What the task requires:
Your reply must consist of the data below, reproduced character for character.

Dataset entries
┌──
(** Once the identity and the descriptors of a table are read, what is
    left of [after_query] is the filter, the fetch and the saving. *)
Lemma after_query_resolved env TIC dir sz kw t id sectors w :
  t ≠ [] →
  np_unique (targetid <$> t) = [id] →
  re_match_digits env "TIC " id = Some TIC →
  mapM (re_match_digits env "TESS Sector ") (observation <$> t) = Some sectors →
  after_query env TIC dir sz kw t w
  = (t' <- dedup TIC sectors
             ((λ s, joinpath dir (fits_name TIC s)) <$> sectors) t ;;
     fetch_and_save env TIC dir sz kw t') w.
Proof.
  intros Ht Hids Hid Hsec. unfold after_query.
  destruct t as [|r0 t]; [done|]. cbn [length Nat.eqb]. rewrite Hids.
  assert (H1 : re_match_group1 env "TIC " id w = (Next TIC, w)).
  { unfold re_match_group1. by rewrite Hid. }
  rewrite (bind_next _ _ _ _ _ H1).
  rewrite bool_decide_eq_true_2 by done. cbn [negb].
  assert (H2 : re_match_group1_all env "TESS Sector " (observation <$> r0 :: t) w
               = (Next sectors, w)).
  { by rewrite re_match_group1_all_eq, Hsec. }
  by rewrite (bind_next _ _ _ _ _ H2).
Qed.

(** The filter reads the disk and nothing else, and leaves it as it is. *)
Lemma dedup_depends_on_fs TIC sectors names t wa wb :
  fs wa = fs wb →
  (dedup TIC sectors names t wa).1 = (dedup TIC sectors names t wb).1 ∧
  fs (dedup TIC sectors names t wa).2 = fs wa.
Proof.
  intros Hfs. split; [|apply dedup_frame].
  unfold dedup. rewrite Hfs.
  destruct (0 <? _)%nat; [|done].
  unfold bind at 1 3. simpl. by destruct (_ =? 0)%nat.
Qed.

Section TwoRuns.

Context (env : Env) (tic dir : string) (kw : Kwargs) (t : list Row).

(** The catalogue is stable: the search, when it answers, answers [t]. *)
Hypothesis Hstable :
  ∀ n t', search_tesscut env n ("TIC " +:+ tic) = inr t' → t' = t.

(** The payloads fetched for rows of [t] carry the sector labels of those
    rows. *)
Hypothesis Hlabels :
  ∀ n t' sz tpfs,
    download_all env n t' sz = inr tpfs → t' ⊆ t →
    ∀ r d, r ∈ t' →
      re_match_digits env "TESS Sector " (observation r) = Some d →
      ∃ tpf, tpf ∈ tpfs ∧ pretty (sector tpf) = d.

Hypothesis Hout : outputdir kw = PyPath dir.

(** After a run that went through the saving, the table is resolved, the
    directory is there and every unit of the table has its file. *)
Lemma first_run_leaves_every_unit w0 w1 :
  download_tesscuts_single env (PyStr tic) kw w0 = (Next (), w1) →
  ∃ id sectors,
    t ≠ [] ∧ np_unique (targetid <$> t) = [id] ∧
    re_match_digits env "TIC " id = Some tic ∧
    mapM (re_match_digits env "TESS Sector ") (observation <$> t) = Some sectors ∧
    isinstance_int (imsize kw) = true ∧
    fs w1 !! dir = Some Dir ∧
    ∀ s, s ∈ sectors → joinpath dir (fits_name tic s) ∈ paths w1.
Proof.
  intros Hrun.
  destruct (download_tesscuts_single_cases env (PyStr tic) kw w0)
    as [(e & He & _)|(tic' & dir' & Htic & Hout' & Hint & Hdir & Hq)].
  { rewrite Hrun in He. done. }
  injection Htic as <-. rewrite Hout in Hout'. injection Hout' as <-.
  cbv zeta in Hq.
  set (maxq := max_tries_MASTquery kw) in *.
  set (we := (ensure_outputdir env dir w0).2) in *.
  destruct Hq as [(wq & _ & Hr)|(t1 & wq & n & Hq & Hn & Hr)].
  { rewrite Hrun in Hr. done. }
  apply Hstable in Hn as ->. rewrite Hrun in Hr. symmetry in Hr.
  assert (Hdirq : fs wq !! dir = Some Dir).
  { pose proof (query_loop_frame env (query_fuel maxq) tic maxq 1 we) as Hfr.
    rewrite Hq in Hfr. simpl in Hfr. destruct Hfr as (-> & _).
    by apply ensure_outputdir_usable. }
  assert (Hdir1 : fs w1 !! dir = Some Dir).
  { pose proof (stays_dir_after_query env tic dir (int_value (imsize kw))
                  kw t wq) as Hst.
    rewrite Hr in Hst. by apply Hst. }
  destruct (after_query_cases env tic dir (int_value (imsize kw)) kw t wq)
    as [(Hnot & _)|(id & sectors & t' & wd & Ht & Hids & Hid & Hsec & Hdedup & Hfs)].
  { rewrite Hr in Hnot. done. }
  rewrite Hr in Hfs. symmetry in Hfs.
  exists id, sectors. do 6 (split; [done|]).
  unfold fetch_and_save in Hfs.
  apply bind_inv_next in Hfs as (tpfs & wf & Hfetch & Hsave).
  pose proof (fetch_loop_frame env (fetch_fuel (max_tries kw)) tic t'
                (int_value (imsize kw)) (max_tries kw) 1 wd) as Hfr.
  rewrite Hfetch in Hfr. simpl in Hfr. destruct Hfr as (Hfsf & _).
  pose proof (dedup_frame tic sectors
                ((λ s, joinpath dir (fits_name tic s)) <$> sectors) t wq)
    as Hfr.
  rewrite Hdedup in Hfr. simpl in Hfr. destruct Hfr as (Hfsd & _).
  apply fetch_loop_answer in Hfetch as [nd Hnd].
  pose proof (mapM_Some_1 _ _ _ Hsec) as Hall.
  assert (Hlen : length ((λ s, joinpath dir (fits_name tic s)) <$> sectors)
                 = length t).
  { rewrite length_fmap. apply Forall2_length in Hall.
    by rewrite length_fmap in Hall. }
  pose proof (dedup_next tic sectors _ t wq t' wd Hlen Hdedup) as Hkept.
  assert (Hsub : t' ⊆ t).
  { intros r Hr'. apply Hkept in Hr' as (i & name & Hi & _).
    apply list_elem_of_lookup. eauto. }
  intros s Hs. apply list_elem_of_lookup in Hs as [i Hi].
  destruct (Forall2_lookup_r _ _ _ _ _ Hall Hi) as (o & Ho & Hmatch).
  rewrite list_lookup_fmap in Ho.
  destruct (t !! i) as [r|] eqn:Hti; [|done]. injection Ho as <-.
  set (name := joinpath dir (fits_name tic s)).
  assert (Hname : ((λ s, joinpath dir (fits_name tic s)) <$> sectors) !! i
                  = Some name).
  { by rewrite list_lookup_fmap, Hi. }
  pose proof (paths_grow_save_all env tic dir (overwrite kw) (max_counter kw)
                tpfs wf) as Hgrow.
  rewrite Hsave in Hgrow. unfold grows in Hgrow. simpl in Hgrow.
  destruct (fs wq !! name) as [node|] eqn:Hfsn.
  - apply Hgrow. unfold paths. rewrite Hfsf, Hfsd. apply elem_of_dom.
    rewrite Hfsn. eauto.
  - assert (Hr' : r ∈ t') by (apply Hkept; eauto 10).
    destruct (Hlabels nd t' _ tpfs Hnd Hsub r s Hr' Hmatch) as (tpf & Htpf & Hl).
    pose proof (save_all_present env tic dir (overwrite kw) (max_counter kw)
                  tpfs wf w1 Hsave tpf Htpf) as Hthere.
    unfold saved_as in Hthere. rewrite Hl in Hthere. exact Hthere.
Qed.

End TwoRuns.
└──
Your solution:
(** Once the identity and the descriptors of a table are read, what is
    left of [after_query] is the filter, the fetch and the saving. *)
Lemma after_query_resolved env TIC dir sz kw t id sectors w :
  t ≠ [] →
  np_unique (targetid <$> t) = [id] →
  re_match_digits env "TIC " id = Some TIC →
  mapM (re_match_digits env "TESS Sector ") (observation <$> t) = Some sectors →
  after_query env TIC dir sz kw t w
  = (t' <- dedup TIC sectors
             ((λ s, joinpath dir (fits_name TIC s)) <$> sectors) t ;;
     fetch_and_save env TIC dir sz kw t') w.
Proof.
  intros Ht Hids Hid Hsec. unfold after_query.
  destruct t as [|r0 t]; [done|]. cbn [length Nat.eqb]. rewrite Hids.
  assert (H1 : re_match_group1 env "TIC " id w = (Next TIC, w)).
  { unfold re_match_group1. by rewrite Hid. }
  rewrite (bind_next _ _ _ _ _ H1).
  rewrite bool_decide_eq_true_2 by done. cbn [negb].
  assert (H2 : re_match_group1_all env "TESS Sector " (observation <$> r0 :: t) w
               = (Next sectors, w)).
  { by rewrite re_match_group1_all_eq, Hsec. }
  by rewrite (bind_next _ _ _ _ _ H2).
Qed.

(** The filter reads the disk and nothing else, and leaves it as it is. *)
Lemma dedup_depends_on_fs TIC sectors names t wa wb :
  fs wa = fs wb →
  (dedup TIC sectors names t wa).1 = (dedup TIC sectors names t wb).1 ∧
  fs (dedup TIC sectors names t wa).2 = fs wa.
Proof.
  intros Hfs. split; [|apply dedup_frame].
  unfold dedup. rewrite Hfs.
  destruct (0 <? _)%nat; [|done].
  unfold bind at 1 3. simpl. by destruct (_ =? 0)%nat.
Qed.

Section TwoRuns.

Context (env : Env) (tic dir : string) (kw : Kwargs) (t : list Row).

(** The catalogue is stable: the search, when it answers, answers [t]. *)
Hypothesis Hstable :
  ∀ n t', search_tesscut env n ("TIC " +:+ tic) = inr t' → t' = t.

(** The payloads fetched for rows of [t] carry the sector labels of those
    rows. *)
Hypothesis Hlabels :
  ∀ n t' sz tpfs,
    download_all env n t' sz = inr tpfs → t' ⊆ t →
    ∀ r d, r ∈ t' →
      re_match_digits env "TESS Sector " (observation r) = Some d →
      ∃ tpf, tpf ∈ tpfs ∧ pretty (sector tpf) = d.

Hypothesis Hout : outputdir kw = PyPath dir.

(** After a run that went through the saving, the table is resolved, the
    directory is there and every unit of the table has its file. *)
Lemma first_run_leaves_every_unit w0 w1 :
  download_tesscuts_single env (PyStr tic) kw w0 = (Next (), w1) →
  ∃ id sectors,
    t ≠ [] ∧ np_unique (targetid <$> t) = [id] ∧
    re_match_digits env "TIC " id = Some tic ∧
    mapM (re_match_digits env "TESS Sector ") (observation <$> t) = Some sectors ∧
    isinstance_int (imsize kw) = true ∧
    fs w1 !! dir = Some Dir ∧
    ∀ s, s ∈ sectors → joinpath dir (fits_name tic s) ∈ paths w1.
Proof.
  intros Hrun.
  destruct (download_tesscuts_single_cases env (PyStr tic) kw w0)
    as [(e & He & _)|(tic' & dir' & Htic & Hout' & Hint & Hdir & Hq)].
  { rewrite Hrun in He. done. }
  injection Htic as <-. rewrite Hout in Hout'. injection Hout' as <-.
  cbv zeta in Hq.
  set (maxq := max_tries_MASTquery kw) in *.
  set (we := (ensure_outputdir env dir w0).2) in *.
  destruct Hq as [(wq & _ & Hr)|(t1 & wq & n & Hq & Hn & Hr)].
  { rewrite Hrun in Hr. done. }
  apply Hstable in Hn as ->. rewrite Hrun in Hr. symmetry in Hr.
  assert (Hdirq : fs wq !! dir = Some Dir).
  { pose proof (query_loop_frame env (query_fuel maxq) tic maxq 1 we) as Hfr.
    rewrite Hq in Hfr. simpl in Hfr. destruct Hfr as (-> & _).
    by apply ensure_outputdir_usable. }
  assert (Hdir1 : fs w1 !! dir = Some Dir).
  { pose proof (stays_dir_after_query env tic dir (int_value (imsize kw))
                  kw t wq) as Hst.
    rewrite Hr in Hst. by apply Hst. }
  destruct (after_query_cases env tic dir (int_value (imsize kw)) kw t wq)
    as [(Hnot & _)|(id & sectors & t' & wd & Ht & Hids & Hid & Hsec & Hdedup & Hfs)].
  { rewrite Hr in Hnot. done. }
  rewrite Hr in Hfs. symmetry in Hfs.
  exists id, sectors. do 6 (split; [done|]).
  unfold fetch_and_save in Hfs.
  apply bind_inv_next in Hfs as (tpfs & wf & Hfetch & Hsave).
  pose proof (fetch_loop_frame env (fetch_fuel (max_tries kw)) tic t'
                (int_value (imsize kw)) (max_tries kw) 1 wd) as Hfr.
  rewrite Hfetch in Hfr. simpl in Hfr. destruct Hfr as (Hfsf & _).
  pose proof (dedup_frame tic sectors
                ((λ s, joinpath dir (fits_name tic s)) <$> sectors) t wq)
    as Hfr.
  rewrite Hdedup in Hfr. simpl in Hfr. destruct Hfr as (Hfsd & _).
  apply fetch_loop_answer in Hfetch as [nd Hnd].
  pose proof (mapM_Some_1 _ _ _ Hsec) as Hall.
  assert (Hlen : length ((λ s, joinpath dir (fits_name tic s)) <$> sectors)
                 = length t).
  { rewrite length_fmap. apply Forall2_length in Hall.
    by rewrite length_fmap in Hall. }
  pose proof (dedup_next tic sectors _ t wq t' wd Hlen Hdedup) as Hkept.
  assert (Hsub : t' ⊆ t).
  { intros r Hr'. apply Hkept in Hr' as (i & name & Hi & _).
    apply list_elem_of_lookup. eauto. }
  intros s Hs. apply list_elem_of_lookup in Hs as [i Hi].
  destruct (Forall2_lookup_r _ _ _ _ _ Hall Hi) as (o & Ho & Hmatch).
  rewrite list_lookup_fmap in Ho.
  destruct (t !! i) as [r|] eqn:Hti; [|done]. injection Ho as <-.
  set (name := joinpath dir (fits_name tic s)).
  assert (Hname : ((λ s, joinpath dir (fits_name tic s)) <$> sectors) !! i
                  = Some name).
  { by rewrite list_lookup_fmap, Hi. }
  pose proof (paths_grow_save_all env tic dir (overwrite kw) (max_counter kw)
                tpfs wf) as Hgrow.
  rewrite Hsave in Hgrow. unfold grows in Hgrow. simpl in Hgrow.
  destruct (fs wq !! name) as [node|] eqn:Hfsn.
  - apply Hgrow. unfold paths. rewrite Hfsf, Hfsd. apply elem_of_dom.
    rewrite Hfsn. eauto.
  - assert (Hr' : r ∈ t') by (apply Hkept; eauto 10).
    destruct (Hlabels nd t' _ tpfs Hnd Hsub r s Hr' Hmatch) as (tpf & Htpf & Hl).
    pose proof (save_all_present env tic dir (overwrite kw) (max_counter kw)
                  tpfs wf w1 Hsave tpf Htpf) as Hthere.
    unfold saved_as in Hthere. rewrite Hl in Hthere. exact Hthere.
Qed.

End TwoRuns.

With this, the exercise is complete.